* _Problem details_
Determine how many lines in these records hold "oldstroffset". Only the number is wanted.

* _Records supplied_
____

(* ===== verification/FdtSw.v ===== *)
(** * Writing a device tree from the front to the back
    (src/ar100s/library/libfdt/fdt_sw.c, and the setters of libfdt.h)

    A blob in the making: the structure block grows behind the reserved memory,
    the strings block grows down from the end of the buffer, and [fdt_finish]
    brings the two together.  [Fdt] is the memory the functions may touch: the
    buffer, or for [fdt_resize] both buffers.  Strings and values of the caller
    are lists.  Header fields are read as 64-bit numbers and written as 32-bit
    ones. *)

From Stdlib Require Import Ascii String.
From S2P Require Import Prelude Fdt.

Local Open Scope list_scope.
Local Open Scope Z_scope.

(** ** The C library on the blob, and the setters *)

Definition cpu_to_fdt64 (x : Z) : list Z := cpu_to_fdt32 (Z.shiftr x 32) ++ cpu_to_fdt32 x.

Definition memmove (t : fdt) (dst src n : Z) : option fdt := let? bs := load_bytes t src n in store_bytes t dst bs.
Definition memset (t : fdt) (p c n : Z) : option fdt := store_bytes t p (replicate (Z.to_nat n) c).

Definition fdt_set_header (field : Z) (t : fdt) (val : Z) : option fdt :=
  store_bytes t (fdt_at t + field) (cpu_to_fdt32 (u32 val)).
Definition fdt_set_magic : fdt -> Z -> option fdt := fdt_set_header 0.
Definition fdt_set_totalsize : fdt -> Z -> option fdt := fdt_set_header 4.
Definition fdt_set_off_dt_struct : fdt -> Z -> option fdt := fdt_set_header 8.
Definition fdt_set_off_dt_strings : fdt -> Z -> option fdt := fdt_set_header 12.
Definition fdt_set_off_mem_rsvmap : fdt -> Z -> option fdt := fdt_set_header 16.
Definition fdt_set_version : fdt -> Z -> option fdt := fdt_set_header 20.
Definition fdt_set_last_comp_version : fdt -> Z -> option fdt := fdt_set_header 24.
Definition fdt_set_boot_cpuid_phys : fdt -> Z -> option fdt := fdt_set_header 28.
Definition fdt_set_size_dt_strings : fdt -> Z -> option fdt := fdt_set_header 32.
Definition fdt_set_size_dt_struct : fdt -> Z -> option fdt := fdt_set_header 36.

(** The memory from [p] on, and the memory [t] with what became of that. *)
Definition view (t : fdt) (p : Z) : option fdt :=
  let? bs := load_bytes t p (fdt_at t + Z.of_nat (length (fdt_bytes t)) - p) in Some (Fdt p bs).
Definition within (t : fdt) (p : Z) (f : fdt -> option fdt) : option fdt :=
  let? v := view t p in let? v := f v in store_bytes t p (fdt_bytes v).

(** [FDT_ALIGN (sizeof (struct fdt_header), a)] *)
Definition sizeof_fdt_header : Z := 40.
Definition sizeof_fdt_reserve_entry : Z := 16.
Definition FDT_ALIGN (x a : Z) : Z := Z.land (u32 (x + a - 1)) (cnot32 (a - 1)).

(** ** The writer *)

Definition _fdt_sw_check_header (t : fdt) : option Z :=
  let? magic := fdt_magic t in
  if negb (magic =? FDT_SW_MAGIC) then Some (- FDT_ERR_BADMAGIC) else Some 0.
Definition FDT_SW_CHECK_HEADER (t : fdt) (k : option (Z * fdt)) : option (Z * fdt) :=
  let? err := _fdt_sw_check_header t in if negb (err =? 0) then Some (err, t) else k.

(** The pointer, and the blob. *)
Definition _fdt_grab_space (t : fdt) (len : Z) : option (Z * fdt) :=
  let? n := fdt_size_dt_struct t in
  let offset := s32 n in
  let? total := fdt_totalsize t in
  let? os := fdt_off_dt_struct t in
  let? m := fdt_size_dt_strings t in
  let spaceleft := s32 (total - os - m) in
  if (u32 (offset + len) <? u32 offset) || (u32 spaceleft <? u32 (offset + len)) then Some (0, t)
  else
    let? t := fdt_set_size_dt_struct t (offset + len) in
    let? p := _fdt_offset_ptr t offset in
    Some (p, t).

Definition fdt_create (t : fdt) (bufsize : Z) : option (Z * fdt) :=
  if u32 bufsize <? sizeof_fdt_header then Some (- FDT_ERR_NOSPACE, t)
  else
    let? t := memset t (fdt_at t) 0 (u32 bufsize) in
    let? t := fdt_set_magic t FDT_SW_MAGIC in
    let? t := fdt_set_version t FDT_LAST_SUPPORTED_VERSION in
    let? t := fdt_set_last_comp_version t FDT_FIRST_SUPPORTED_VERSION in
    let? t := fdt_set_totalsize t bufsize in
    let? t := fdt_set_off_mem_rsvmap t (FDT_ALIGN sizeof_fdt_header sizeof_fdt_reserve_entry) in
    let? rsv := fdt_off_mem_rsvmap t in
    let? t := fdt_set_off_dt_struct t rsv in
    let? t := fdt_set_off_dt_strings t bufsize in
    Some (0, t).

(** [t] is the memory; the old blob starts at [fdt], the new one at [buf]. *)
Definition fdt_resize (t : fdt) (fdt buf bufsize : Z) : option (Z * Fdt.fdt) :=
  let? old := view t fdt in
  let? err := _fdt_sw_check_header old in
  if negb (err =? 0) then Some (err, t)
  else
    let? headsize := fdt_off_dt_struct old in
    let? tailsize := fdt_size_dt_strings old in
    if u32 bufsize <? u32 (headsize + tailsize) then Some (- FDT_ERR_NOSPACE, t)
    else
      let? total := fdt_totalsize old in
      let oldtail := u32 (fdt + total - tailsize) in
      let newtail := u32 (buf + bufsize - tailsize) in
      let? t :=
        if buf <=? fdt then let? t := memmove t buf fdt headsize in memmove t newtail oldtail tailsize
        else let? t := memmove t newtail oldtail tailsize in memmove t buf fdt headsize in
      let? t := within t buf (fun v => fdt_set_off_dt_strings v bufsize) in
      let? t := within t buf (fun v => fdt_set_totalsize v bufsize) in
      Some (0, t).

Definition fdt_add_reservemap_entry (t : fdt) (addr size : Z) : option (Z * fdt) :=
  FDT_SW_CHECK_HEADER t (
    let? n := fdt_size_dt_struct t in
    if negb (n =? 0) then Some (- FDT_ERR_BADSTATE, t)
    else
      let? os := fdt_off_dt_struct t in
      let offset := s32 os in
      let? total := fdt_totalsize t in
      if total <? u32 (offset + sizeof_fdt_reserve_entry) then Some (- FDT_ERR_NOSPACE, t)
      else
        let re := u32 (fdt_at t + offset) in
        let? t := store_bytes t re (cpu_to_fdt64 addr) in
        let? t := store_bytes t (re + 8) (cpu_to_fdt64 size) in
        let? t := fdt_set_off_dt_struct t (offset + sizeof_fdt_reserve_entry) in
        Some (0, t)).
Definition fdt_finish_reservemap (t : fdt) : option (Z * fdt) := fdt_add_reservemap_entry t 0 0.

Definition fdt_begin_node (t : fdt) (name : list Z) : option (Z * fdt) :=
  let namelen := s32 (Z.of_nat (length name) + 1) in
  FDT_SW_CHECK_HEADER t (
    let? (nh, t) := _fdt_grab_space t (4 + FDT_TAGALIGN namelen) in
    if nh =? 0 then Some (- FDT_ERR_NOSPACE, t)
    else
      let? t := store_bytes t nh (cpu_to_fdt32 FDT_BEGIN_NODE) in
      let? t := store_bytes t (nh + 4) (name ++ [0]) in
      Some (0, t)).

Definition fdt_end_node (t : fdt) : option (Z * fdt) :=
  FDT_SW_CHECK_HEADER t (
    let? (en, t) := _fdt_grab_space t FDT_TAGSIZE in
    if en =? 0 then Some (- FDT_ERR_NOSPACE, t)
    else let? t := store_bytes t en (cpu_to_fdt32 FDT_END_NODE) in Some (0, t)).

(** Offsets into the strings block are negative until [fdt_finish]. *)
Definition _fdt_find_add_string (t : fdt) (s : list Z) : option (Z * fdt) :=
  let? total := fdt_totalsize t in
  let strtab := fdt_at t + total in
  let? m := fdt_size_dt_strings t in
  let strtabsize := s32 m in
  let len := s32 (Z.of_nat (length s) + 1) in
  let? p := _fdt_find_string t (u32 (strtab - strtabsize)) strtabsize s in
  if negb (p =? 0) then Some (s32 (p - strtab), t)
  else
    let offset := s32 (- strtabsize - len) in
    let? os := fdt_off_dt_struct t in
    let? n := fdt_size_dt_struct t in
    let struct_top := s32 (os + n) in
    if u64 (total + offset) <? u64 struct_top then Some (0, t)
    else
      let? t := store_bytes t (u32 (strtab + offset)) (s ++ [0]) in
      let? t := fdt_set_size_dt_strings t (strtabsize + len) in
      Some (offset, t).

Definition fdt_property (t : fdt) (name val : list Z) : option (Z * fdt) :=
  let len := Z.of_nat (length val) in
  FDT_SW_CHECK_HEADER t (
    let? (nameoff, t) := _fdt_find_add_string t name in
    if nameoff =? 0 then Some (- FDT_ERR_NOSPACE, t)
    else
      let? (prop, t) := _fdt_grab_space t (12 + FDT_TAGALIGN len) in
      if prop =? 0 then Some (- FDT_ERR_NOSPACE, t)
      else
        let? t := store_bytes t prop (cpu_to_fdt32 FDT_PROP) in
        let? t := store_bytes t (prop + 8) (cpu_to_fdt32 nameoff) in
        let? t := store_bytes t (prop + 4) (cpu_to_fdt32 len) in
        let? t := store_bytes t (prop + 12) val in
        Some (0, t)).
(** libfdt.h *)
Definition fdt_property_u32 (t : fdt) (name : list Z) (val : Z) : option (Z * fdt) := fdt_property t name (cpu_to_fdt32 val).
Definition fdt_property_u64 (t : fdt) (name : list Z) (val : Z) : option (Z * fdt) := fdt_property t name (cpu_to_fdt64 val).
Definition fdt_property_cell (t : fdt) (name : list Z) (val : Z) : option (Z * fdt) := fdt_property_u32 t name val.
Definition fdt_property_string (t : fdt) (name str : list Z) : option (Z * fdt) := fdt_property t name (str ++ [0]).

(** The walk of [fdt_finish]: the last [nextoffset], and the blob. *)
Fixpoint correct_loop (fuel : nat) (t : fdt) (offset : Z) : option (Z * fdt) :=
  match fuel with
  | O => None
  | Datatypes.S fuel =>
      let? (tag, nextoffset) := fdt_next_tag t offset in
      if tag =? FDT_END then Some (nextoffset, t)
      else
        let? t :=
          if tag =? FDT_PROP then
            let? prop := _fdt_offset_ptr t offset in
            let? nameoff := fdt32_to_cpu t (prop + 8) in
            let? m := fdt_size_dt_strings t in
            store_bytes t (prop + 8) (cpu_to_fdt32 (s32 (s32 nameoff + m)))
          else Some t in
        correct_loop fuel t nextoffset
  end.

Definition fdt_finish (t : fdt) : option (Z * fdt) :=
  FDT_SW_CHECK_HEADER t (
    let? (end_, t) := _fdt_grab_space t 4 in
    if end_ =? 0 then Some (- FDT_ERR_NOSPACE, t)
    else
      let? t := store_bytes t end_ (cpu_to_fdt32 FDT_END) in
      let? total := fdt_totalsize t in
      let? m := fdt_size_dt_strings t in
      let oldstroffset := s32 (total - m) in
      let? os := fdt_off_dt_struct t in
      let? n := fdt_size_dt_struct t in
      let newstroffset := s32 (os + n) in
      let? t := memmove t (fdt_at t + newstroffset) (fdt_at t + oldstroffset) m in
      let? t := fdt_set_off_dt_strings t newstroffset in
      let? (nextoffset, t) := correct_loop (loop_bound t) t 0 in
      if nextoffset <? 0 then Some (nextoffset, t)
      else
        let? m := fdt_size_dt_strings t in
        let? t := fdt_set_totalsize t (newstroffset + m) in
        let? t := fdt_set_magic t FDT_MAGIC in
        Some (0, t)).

____

* _Answer to the problem_
2